- Work item
Copy exactly the lines of the data below that run from the line holding "[|apply nth_error_None in Eq; lia]." through the line holding "rewrite consecutive_step. cbn [nth_error].", both ends included.

Saved entries:
————

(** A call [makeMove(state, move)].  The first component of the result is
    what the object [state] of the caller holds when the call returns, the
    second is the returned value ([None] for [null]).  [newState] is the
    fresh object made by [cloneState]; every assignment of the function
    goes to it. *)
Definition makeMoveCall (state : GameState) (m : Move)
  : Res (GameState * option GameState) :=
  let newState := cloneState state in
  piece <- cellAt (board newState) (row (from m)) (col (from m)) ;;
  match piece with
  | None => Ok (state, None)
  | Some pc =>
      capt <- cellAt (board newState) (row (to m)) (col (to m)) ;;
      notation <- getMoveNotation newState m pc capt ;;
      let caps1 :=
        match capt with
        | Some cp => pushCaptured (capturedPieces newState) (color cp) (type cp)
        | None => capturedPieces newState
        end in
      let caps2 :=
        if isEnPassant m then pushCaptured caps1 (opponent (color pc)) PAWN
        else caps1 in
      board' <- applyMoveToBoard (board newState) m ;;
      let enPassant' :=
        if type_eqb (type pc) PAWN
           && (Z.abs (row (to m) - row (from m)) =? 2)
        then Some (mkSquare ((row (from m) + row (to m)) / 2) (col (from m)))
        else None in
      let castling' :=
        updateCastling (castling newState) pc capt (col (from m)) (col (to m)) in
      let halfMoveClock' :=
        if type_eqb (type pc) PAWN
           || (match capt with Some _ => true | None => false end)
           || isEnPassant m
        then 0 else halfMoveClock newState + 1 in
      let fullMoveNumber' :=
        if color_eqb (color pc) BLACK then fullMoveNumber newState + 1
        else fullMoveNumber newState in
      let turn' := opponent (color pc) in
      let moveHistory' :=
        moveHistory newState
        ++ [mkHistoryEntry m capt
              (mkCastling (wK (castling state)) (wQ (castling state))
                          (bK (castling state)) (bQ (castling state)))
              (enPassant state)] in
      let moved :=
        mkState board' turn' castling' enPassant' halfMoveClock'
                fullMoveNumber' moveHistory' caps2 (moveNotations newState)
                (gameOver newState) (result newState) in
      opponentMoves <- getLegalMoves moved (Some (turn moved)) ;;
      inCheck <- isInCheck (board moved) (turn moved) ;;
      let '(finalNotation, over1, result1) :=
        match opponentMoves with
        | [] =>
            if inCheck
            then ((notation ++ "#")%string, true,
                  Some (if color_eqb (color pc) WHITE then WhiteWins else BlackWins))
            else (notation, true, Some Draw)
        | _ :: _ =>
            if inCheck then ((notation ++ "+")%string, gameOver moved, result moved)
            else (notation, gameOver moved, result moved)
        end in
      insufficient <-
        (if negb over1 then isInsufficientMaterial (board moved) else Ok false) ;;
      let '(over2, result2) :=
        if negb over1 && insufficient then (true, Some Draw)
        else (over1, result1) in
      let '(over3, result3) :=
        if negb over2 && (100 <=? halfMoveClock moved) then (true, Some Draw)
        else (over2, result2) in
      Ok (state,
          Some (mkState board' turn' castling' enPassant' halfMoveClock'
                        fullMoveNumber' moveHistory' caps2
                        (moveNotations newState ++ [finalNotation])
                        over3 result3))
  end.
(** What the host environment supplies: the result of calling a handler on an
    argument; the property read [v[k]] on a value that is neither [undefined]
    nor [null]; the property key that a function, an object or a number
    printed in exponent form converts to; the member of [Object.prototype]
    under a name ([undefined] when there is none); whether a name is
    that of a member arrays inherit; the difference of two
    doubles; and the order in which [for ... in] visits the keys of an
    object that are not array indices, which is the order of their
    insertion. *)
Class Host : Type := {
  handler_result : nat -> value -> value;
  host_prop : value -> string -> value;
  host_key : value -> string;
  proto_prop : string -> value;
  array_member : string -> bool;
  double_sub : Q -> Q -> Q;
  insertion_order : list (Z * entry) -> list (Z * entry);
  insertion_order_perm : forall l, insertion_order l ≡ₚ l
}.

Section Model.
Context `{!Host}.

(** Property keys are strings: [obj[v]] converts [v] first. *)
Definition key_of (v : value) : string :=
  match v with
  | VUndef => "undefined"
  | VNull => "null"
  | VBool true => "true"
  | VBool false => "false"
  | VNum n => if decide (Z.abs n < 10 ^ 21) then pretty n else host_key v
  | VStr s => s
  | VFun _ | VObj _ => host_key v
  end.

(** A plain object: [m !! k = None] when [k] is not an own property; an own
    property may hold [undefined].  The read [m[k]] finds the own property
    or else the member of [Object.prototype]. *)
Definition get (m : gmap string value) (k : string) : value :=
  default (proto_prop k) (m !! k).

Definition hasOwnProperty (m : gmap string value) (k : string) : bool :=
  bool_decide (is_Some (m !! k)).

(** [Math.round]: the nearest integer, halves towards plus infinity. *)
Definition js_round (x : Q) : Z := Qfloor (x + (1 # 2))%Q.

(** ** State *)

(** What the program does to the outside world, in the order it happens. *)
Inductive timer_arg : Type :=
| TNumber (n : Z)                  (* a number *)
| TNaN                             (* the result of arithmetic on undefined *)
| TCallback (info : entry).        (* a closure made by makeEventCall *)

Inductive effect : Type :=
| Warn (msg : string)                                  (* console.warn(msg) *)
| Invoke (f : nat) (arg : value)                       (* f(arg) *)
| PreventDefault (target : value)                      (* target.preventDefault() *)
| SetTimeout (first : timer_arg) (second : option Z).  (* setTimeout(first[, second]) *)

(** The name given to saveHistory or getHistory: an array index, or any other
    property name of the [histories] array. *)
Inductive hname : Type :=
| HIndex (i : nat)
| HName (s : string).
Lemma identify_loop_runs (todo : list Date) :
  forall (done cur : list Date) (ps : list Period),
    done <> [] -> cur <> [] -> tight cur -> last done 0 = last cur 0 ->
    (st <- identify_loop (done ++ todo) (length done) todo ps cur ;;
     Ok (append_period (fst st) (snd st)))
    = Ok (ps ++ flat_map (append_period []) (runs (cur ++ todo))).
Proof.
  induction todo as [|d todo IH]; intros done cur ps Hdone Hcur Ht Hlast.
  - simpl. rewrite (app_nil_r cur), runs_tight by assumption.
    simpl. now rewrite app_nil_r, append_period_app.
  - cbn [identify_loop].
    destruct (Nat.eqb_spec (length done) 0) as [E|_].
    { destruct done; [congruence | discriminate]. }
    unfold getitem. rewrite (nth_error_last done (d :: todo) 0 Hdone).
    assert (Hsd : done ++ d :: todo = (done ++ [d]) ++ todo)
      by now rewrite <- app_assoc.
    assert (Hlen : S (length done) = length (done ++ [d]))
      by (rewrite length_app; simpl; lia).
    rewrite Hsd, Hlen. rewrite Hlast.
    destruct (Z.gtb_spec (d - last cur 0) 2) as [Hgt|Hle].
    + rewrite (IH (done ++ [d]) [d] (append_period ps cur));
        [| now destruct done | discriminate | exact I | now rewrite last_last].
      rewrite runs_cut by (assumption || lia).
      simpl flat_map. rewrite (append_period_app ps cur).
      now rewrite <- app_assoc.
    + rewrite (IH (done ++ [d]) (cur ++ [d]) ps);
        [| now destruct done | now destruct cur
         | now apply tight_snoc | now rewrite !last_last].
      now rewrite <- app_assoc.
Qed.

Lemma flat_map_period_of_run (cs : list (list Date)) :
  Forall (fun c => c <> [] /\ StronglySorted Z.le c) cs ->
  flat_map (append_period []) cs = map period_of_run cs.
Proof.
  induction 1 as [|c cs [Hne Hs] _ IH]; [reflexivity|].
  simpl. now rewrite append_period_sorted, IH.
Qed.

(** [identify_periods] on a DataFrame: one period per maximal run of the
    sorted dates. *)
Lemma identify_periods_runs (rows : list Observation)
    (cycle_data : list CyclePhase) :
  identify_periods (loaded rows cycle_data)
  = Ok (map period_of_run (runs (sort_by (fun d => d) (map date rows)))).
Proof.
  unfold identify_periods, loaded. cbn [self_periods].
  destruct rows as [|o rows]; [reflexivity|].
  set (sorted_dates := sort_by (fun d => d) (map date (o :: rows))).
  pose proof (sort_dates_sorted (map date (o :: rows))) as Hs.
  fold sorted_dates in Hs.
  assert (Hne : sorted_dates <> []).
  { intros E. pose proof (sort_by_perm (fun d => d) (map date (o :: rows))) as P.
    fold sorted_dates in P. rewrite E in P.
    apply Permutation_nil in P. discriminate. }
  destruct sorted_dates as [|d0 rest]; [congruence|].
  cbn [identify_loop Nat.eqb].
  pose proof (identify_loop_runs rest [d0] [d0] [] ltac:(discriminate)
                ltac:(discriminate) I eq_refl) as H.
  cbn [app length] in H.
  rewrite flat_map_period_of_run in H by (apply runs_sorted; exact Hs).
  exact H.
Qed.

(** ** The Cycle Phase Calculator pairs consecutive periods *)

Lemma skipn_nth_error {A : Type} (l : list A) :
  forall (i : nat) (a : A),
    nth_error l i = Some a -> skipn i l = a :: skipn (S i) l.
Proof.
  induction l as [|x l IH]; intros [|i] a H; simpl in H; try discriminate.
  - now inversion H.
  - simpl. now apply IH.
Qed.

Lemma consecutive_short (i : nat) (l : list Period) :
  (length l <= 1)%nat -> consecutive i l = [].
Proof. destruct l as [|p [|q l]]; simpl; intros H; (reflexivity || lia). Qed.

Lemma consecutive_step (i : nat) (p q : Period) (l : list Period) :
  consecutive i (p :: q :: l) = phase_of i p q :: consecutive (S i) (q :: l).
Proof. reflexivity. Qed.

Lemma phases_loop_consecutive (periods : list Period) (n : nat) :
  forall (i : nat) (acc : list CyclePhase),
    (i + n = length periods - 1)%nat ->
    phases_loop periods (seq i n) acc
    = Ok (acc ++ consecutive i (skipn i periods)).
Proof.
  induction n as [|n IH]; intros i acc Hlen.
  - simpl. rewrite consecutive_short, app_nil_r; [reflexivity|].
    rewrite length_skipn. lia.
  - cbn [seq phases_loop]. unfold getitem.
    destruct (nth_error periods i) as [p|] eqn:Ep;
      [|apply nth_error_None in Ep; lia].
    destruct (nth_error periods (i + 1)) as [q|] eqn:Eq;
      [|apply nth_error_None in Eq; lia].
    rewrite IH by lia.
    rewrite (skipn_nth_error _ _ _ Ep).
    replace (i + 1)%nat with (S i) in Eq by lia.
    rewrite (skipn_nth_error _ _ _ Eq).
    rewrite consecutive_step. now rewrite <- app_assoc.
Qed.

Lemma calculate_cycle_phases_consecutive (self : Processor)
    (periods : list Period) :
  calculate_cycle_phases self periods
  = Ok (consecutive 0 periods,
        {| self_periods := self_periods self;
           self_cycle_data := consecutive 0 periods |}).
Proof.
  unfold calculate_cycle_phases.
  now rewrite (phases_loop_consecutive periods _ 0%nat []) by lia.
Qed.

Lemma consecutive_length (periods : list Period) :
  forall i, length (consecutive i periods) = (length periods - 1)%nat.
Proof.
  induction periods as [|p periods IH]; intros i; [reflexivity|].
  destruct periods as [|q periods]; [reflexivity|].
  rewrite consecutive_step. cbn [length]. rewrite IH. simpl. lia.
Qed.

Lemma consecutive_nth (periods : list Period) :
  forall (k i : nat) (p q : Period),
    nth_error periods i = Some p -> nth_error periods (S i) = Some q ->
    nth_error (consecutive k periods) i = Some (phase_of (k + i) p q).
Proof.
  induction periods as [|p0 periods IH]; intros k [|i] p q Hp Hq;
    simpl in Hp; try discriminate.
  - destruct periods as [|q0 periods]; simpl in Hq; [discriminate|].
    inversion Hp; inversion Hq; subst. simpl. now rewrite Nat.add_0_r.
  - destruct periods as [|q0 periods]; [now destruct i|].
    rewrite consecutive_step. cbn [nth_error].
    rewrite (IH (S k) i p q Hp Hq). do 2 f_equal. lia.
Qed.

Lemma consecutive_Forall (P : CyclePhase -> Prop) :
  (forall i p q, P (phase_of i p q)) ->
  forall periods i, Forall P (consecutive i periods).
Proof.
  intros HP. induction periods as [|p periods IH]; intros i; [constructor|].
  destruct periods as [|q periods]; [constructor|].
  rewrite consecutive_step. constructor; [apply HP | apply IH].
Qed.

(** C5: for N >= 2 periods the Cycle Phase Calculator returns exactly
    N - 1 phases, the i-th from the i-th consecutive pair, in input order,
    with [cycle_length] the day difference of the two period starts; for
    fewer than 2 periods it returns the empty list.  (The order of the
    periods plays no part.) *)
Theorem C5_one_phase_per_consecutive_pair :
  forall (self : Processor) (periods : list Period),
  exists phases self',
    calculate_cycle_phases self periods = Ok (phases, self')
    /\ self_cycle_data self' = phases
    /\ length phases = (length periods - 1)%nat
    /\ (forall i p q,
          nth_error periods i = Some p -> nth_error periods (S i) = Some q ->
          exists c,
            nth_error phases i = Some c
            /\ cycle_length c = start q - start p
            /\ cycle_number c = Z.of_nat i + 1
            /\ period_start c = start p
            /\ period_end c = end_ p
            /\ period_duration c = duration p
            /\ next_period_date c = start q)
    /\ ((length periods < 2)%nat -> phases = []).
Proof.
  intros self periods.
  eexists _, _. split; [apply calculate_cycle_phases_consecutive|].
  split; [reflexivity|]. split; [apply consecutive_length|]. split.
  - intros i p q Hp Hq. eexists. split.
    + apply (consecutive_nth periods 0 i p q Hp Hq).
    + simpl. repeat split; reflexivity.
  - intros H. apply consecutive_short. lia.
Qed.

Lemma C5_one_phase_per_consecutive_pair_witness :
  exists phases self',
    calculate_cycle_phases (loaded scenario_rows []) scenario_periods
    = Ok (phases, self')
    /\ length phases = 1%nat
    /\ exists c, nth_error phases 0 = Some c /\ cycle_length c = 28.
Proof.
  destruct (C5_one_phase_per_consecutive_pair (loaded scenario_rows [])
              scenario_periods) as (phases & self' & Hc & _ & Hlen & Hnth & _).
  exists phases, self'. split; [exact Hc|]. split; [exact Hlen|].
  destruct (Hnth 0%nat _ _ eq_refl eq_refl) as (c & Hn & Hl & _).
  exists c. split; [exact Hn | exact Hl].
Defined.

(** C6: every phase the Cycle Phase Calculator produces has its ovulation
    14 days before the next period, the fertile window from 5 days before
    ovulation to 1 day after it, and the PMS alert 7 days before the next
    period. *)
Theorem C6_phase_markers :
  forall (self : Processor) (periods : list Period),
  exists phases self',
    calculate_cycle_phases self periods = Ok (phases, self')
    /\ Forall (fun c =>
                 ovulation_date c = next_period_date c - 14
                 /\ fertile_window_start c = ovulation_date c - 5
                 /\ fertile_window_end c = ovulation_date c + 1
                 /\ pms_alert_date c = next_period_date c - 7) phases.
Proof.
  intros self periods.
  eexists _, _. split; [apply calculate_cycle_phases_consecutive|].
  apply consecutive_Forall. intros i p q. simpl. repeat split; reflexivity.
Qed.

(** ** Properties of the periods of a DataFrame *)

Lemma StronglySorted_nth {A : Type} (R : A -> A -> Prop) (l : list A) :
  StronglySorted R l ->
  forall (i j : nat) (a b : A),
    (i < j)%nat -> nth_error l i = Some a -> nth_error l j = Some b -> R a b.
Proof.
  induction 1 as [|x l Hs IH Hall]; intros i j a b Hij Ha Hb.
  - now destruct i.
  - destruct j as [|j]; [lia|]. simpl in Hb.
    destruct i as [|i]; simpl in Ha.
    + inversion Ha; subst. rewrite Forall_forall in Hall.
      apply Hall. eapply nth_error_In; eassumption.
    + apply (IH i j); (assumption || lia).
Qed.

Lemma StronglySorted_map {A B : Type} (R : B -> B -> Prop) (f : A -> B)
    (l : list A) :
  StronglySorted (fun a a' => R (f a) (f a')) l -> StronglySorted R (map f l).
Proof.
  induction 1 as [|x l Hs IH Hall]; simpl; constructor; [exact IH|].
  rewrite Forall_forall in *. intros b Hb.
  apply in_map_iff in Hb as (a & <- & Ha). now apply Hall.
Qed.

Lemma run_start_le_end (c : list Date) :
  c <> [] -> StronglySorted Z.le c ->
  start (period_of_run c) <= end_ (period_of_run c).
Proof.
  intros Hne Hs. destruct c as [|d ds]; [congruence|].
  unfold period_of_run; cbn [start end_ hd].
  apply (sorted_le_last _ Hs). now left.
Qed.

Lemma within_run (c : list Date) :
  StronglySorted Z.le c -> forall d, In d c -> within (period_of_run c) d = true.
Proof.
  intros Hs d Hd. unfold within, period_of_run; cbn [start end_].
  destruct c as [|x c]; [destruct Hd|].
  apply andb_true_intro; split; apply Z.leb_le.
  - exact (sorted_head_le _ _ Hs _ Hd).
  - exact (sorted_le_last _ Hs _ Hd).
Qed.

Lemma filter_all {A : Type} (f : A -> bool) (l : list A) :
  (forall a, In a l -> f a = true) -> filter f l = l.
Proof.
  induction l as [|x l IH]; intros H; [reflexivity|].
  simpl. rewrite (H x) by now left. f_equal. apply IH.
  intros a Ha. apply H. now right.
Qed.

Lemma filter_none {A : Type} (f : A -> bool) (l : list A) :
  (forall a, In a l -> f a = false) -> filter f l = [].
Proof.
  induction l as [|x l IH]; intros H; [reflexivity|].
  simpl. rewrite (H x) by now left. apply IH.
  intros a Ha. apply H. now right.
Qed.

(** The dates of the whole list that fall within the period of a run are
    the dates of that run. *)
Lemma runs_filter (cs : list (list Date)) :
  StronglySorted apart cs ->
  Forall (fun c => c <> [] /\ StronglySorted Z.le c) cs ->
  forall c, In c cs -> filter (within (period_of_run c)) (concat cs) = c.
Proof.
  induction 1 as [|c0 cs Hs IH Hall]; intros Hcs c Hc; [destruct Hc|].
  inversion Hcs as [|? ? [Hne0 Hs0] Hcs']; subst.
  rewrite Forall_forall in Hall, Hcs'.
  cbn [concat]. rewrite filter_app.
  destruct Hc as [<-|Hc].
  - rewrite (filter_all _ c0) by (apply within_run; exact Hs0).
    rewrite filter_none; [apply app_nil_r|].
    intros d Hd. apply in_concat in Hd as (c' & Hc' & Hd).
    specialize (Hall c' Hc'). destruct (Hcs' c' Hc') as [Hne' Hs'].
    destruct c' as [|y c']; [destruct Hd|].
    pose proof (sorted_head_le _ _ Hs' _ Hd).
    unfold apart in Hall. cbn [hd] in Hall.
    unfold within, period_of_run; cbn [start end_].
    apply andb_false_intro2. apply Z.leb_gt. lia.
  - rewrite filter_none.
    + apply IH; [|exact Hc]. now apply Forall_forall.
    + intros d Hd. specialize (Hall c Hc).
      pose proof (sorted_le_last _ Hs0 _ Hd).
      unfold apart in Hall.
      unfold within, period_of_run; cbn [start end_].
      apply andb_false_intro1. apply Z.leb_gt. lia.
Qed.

————

- Answer box
      [|apply nth_error_None in Eq; lia].
    rewrite IH by lia.
    rewrite (skipn_nth_error _ _ _ Ep).
    replace (i + 1)%nat with (S i) in Eq by lia.
    rewrite (skipn_nth_error _ _ _ Eq).
    rewrite consecutive_step. now rewrite <- app_assoc.
Qed.

Lemma calculate_cycle_phases_consecutive (self : Processor)
    (periods : list Period) :
  calculate_cycle_phases self periods
  = Ok (consecutive 0 periods,
        {| self_periods := self_periods self;
           self_cycle_data := consecutive 0 periods |}).
Proof.
  unfold calculate_cycle_phases.
  now rewrite (phases_loop_consecutive periods _ 0%nat []) by lia.
Qed.

Lemma consecutive_length (periods : list Period) :
  forall i, length (consecutive i periods) = (length periods - 1)%nat.
Proof.
  induction periods as [|p periods IH]; intros i; [reflexivity|].
  destruct periods as [|q periods]; [reflexivity|].
  rewrite consecutive_step. cbn [length]. rewrite IH. simpl. lia.
Qed.

Lemma consecutive_nth (periods : list Period) :
  forall (k i : nat) (p q : Period),
    nth_error periods i = Some p -> nth_error periods (S i) = Some q ->
    nth_error (consecutive k periods) i = Some (phase_of (k + i) p q).
Proof.
  induction periods as [|p0 periods IH]; intros k [|i] p q Hp Hq;
    simpl in Hp; try discriminate.
  - destruct periods as [|q0 periods]; simpl in Hq; [discriminate|].
    inversion Hp; inversion Hq; subst. simpl. now rewrite Nat.add_0_r.
  - destruct periods as [|q0 periods]; [now destruct i|].
    rewrite consecutive_step. cbn [nth_error].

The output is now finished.